(Source data begins)

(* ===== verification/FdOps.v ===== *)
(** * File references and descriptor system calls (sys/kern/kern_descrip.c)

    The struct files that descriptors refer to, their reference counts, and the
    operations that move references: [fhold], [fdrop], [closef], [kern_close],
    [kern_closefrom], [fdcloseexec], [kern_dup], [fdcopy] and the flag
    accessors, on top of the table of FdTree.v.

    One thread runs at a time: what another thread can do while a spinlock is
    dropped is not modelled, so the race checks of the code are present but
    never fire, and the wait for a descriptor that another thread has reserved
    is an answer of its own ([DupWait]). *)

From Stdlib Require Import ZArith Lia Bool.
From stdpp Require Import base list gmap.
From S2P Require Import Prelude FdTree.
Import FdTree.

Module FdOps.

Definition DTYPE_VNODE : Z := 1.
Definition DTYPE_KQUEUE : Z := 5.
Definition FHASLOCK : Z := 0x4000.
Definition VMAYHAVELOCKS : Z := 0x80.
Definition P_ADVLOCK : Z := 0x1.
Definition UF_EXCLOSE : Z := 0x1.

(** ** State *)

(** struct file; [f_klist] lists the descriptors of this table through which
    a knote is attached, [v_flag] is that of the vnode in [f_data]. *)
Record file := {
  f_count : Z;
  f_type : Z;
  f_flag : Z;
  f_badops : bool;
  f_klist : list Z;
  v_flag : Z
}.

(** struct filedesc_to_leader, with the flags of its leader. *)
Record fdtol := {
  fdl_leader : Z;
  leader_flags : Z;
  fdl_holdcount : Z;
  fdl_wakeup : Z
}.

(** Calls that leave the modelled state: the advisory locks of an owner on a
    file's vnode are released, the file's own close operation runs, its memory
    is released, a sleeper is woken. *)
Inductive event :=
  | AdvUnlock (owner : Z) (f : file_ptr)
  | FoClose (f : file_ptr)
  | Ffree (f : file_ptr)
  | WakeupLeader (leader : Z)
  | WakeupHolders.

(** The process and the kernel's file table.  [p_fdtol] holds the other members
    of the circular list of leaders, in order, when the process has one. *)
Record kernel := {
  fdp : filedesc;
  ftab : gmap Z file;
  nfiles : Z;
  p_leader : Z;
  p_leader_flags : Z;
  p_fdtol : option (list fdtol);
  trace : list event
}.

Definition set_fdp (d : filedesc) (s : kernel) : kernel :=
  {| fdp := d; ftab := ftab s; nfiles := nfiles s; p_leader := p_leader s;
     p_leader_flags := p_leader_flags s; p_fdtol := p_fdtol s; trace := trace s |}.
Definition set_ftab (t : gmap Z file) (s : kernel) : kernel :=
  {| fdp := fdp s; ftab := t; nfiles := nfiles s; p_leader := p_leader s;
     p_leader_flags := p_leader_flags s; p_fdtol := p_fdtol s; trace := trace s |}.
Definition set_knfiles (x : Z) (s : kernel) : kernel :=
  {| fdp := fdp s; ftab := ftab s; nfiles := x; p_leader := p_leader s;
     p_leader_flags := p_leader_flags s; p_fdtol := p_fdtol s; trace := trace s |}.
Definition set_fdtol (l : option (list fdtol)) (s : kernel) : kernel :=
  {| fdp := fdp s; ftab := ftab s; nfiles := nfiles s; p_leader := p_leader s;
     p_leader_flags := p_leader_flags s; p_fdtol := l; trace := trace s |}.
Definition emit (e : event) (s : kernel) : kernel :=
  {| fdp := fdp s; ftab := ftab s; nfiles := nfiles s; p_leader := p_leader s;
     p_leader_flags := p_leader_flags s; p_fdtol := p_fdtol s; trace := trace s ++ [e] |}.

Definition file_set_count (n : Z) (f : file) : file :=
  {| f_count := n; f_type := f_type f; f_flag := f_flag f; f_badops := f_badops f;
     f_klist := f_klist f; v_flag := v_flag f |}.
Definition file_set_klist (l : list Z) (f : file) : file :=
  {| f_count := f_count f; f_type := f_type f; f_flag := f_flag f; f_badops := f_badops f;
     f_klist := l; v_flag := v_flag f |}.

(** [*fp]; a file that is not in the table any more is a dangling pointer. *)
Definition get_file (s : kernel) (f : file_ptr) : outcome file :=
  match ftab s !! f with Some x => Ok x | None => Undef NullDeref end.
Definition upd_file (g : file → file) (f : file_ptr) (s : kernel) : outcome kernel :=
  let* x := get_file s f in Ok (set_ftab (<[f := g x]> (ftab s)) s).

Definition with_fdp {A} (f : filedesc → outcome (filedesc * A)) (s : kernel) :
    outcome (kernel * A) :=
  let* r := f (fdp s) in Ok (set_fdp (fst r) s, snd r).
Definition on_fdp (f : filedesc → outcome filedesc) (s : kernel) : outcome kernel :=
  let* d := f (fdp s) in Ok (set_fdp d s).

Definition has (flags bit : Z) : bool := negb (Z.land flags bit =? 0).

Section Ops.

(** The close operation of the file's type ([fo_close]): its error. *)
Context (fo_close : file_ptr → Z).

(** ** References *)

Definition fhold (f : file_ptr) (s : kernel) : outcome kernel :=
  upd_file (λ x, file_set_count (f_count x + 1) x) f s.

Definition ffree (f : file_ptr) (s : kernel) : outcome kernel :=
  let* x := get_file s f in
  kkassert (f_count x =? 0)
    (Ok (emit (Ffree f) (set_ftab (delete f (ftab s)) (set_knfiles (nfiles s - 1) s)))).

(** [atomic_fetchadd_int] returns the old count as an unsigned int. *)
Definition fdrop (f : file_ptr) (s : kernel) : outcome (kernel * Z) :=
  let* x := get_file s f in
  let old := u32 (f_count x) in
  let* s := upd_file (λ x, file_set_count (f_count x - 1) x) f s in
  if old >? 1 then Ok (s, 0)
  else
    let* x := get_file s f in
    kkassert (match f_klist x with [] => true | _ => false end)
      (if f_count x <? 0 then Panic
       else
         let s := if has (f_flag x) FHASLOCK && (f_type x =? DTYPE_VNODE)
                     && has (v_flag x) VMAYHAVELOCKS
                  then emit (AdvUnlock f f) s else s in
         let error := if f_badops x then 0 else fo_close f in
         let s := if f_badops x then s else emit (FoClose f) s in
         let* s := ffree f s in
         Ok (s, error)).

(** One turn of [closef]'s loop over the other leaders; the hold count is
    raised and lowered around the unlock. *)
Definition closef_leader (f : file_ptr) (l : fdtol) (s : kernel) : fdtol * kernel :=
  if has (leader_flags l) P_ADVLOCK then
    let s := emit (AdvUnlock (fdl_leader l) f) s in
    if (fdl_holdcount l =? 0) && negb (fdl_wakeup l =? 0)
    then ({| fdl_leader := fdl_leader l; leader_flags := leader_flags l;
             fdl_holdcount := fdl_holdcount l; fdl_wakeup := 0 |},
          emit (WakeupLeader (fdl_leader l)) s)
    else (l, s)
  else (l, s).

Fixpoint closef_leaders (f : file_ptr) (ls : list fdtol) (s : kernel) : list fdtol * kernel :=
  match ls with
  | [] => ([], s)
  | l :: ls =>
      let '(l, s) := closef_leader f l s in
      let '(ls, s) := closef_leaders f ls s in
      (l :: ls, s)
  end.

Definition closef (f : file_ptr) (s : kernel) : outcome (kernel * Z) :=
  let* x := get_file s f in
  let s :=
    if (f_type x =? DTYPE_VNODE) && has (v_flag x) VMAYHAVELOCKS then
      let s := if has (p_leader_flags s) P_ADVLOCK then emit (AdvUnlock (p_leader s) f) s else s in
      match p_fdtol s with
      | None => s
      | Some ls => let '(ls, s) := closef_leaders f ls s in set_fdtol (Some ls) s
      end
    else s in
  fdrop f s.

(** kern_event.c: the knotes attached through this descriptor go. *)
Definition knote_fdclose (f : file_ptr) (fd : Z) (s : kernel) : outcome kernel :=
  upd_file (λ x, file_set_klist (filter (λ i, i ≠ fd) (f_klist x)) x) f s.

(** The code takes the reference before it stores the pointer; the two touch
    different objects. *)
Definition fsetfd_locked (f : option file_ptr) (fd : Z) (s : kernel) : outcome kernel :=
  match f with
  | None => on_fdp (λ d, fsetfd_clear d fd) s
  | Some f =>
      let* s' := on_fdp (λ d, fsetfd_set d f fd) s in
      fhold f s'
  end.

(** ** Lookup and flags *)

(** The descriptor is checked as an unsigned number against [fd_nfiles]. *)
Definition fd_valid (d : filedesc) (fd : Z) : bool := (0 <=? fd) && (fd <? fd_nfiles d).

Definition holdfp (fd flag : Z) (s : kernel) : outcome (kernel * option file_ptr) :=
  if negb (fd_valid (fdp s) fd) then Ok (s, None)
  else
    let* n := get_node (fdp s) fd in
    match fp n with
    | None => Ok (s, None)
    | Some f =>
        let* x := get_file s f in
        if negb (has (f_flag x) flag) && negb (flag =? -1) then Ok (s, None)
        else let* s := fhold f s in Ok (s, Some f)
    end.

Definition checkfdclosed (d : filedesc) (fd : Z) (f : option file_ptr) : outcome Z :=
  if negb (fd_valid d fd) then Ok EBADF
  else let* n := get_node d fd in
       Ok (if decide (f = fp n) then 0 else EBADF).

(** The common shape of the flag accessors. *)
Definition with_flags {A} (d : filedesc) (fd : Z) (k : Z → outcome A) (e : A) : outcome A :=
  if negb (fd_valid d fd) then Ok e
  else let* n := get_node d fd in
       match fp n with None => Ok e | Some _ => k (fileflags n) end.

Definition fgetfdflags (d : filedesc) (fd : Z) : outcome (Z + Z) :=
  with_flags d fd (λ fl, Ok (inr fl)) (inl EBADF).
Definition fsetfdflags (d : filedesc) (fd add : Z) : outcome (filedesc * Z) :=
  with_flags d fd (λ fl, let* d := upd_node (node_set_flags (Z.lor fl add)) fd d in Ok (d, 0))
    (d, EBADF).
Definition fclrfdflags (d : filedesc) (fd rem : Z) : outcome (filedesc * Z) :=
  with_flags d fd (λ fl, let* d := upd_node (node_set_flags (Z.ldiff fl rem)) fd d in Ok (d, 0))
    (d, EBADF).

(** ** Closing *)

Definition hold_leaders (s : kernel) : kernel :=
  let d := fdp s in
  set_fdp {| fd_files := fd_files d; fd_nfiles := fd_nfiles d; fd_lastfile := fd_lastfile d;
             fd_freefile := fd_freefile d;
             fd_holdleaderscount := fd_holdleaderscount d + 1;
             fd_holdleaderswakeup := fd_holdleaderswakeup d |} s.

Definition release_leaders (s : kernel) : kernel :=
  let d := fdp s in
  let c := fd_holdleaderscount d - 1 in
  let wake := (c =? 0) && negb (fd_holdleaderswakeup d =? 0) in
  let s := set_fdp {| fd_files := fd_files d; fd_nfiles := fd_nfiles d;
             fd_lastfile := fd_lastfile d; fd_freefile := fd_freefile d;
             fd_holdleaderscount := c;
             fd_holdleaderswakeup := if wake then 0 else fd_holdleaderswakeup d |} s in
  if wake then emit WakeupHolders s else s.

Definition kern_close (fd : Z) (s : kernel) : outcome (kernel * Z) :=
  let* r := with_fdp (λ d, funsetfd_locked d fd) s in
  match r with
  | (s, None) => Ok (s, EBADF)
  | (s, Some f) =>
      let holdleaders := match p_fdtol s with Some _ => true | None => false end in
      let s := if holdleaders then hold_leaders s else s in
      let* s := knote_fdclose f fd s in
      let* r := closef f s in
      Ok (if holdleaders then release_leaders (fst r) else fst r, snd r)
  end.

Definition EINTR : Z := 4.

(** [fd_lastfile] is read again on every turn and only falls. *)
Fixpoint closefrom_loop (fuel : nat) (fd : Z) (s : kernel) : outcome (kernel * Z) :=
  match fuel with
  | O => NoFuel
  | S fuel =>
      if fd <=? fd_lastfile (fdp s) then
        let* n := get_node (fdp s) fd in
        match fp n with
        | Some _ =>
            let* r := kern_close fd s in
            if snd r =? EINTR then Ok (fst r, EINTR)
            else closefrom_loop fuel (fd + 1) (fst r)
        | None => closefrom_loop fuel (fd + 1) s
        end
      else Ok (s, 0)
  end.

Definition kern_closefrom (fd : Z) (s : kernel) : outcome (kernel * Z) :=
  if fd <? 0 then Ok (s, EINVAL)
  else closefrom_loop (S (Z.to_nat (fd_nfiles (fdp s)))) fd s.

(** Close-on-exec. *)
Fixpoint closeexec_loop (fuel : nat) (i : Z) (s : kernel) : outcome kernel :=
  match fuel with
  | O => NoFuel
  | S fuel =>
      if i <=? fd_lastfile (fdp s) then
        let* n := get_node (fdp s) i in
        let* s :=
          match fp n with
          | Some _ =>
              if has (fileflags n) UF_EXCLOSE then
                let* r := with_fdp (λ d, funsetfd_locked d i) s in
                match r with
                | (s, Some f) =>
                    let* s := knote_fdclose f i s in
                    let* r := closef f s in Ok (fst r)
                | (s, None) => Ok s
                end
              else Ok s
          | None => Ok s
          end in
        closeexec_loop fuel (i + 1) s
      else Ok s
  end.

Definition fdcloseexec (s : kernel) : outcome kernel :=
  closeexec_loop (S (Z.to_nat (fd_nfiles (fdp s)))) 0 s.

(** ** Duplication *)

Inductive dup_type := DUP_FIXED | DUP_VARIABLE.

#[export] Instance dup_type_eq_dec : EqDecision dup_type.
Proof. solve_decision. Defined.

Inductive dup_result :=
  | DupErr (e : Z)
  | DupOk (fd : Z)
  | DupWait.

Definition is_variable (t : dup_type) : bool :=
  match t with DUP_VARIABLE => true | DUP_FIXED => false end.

(Source data ends)

Exact reproduction is required. Give the lines of the data from its first line through the line containing "is an answer of its own ([DupWait]). *)", and no others.

The answer:
(* ===== verification/FdOps.v ===== *)
(** * File references and descriptor system calls (sys/kern/kern_descrip.c)

    The struct files that descriptors refer to, their reference counts, and the
    operations that move references: [fhold], [fdrop], [closef], [kern_close],
    [kern_closefrom], [fdcloseexec], [kern_dup], [fdcopy] and the flag
    accessors, on top of the table of FdTree.v.

    One thread runs at a time: what another thread can do while a spinlock is
    dropped is not modelled, so the race checks of the code are present but
    never fire, and the wait for a descriptor that another thread has reserved
    is an answer of its own ([DupWait]). *)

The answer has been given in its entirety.